Check each line of the data for "TInvestOperations", then give the number of lines that have it, without any other words.

::::

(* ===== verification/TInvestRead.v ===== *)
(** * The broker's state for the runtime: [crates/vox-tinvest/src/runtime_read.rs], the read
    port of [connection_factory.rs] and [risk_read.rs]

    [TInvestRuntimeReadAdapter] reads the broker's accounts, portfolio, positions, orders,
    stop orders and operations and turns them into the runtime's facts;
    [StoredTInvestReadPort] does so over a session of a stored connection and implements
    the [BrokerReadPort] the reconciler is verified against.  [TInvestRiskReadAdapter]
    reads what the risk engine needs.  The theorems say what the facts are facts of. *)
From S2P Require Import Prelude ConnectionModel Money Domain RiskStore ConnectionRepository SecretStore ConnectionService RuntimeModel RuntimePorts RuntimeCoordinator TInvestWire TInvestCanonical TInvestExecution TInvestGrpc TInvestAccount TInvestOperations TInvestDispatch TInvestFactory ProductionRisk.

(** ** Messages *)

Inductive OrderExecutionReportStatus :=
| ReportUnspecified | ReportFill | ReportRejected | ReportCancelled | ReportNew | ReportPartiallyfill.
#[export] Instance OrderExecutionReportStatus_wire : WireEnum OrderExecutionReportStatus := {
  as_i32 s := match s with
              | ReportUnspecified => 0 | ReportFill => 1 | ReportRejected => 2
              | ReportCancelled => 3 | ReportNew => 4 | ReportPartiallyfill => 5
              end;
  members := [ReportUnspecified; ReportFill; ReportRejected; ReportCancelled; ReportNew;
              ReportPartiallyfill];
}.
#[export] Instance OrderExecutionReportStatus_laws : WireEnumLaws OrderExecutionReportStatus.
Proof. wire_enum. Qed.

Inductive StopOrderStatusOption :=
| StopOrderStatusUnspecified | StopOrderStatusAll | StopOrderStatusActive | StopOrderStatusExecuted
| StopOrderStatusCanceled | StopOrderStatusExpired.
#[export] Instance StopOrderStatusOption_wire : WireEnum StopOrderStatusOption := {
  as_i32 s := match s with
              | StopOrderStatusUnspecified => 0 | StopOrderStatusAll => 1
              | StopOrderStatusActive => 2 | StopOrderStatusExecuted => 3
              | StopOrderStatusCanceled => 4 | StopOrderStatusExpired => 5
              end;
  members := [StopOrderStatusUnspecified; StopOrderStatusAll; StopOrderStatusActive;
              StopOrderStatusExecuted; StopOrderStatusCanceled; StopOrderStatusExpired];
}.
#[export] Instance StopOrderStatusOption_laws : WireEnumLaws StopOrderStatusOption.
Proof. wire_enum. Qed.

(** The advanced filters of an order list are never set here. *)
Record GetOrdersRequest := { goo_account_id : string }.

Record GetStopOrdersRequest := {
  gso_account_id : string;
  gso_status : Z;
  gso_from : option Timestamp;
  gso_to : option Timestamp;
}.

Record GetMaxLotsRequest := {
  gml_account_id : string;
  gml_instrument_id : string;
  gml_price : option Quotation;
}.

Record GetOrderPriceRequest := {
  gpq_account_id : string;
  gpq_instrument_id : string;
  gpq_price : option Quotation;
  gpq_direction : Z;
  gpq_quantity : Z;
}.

::::

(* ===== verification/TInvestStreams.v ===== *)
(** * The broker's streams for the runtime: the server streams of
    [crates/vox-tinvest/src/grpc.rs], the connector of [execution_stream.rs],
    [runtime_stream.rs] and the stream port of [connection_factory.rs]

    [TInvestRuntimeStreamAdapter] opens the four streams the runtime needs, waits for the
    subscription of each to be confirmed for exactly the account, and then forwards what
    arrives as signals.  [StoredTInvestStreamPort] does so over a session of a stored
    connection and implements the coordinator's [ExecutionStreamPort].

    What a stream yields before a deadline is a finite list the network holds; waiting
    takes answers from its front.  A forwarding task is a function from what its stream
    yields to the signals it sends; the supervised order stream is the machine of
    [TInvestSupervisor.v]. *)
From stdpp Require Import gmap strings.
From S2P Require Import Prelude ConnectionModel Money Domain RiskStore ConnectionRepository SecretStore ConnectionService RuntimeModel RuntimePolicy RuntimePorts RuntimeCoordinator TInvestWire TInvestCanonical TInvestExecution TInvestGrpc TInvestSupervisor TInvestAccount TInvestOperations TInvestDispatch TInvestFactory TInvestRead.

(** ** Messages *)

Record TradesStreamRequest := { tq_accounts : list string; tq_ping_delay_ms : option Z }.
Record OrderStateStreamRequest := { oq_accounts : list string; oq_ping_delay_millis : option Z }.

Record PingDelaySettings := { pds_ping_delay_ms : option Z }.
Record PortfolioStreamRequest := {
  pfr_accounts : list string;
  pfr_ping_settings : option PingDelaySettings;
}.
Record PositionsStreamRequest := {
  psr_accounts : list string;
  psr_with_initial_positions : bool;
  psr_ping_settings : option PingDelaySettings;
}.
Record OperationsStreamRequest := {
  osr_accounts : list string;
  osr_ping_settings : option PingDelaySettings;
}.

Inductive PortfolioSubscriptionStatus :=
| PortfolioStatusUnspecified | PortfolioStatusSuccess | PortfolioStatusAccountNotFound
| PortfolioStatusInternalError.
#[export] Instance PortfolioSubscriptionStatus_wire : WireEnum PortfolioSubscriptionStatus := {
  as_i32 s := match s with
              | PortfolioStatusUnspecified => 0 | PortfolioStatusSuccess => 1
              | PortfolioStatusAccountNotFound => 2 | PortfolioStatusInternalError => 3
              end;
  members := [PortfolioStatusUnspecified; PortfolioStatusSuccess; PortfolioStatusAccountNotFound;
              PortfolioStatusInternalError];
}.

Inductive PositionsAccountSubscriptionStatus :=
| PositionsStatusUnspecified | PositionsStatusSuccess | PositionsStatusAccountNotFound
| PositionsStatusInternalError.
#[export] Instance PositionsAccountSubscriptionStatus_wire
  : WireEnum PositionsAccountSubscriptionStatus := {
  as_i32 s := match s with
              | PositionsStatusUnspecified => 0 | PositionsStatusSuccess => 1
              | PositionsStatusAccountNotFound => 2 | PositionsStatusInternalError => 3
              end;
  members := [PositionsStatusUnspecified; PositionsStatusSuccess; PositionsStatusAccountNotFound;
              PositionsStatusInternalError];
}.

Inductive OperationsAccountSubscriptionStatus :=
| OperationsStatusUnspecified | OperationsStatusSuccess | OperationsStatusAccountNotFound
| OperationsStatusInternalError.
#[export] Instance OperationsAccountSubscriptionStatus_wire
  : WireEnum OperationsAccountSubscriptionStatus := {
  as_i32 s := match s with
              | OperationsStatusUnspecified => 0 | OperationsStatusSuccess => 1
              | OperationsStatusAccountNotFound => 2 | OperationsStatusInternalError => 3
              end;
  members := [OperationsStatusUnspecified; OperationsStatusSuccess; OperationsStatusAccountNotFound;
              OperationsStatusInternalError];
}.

::::

:: Answer ::
2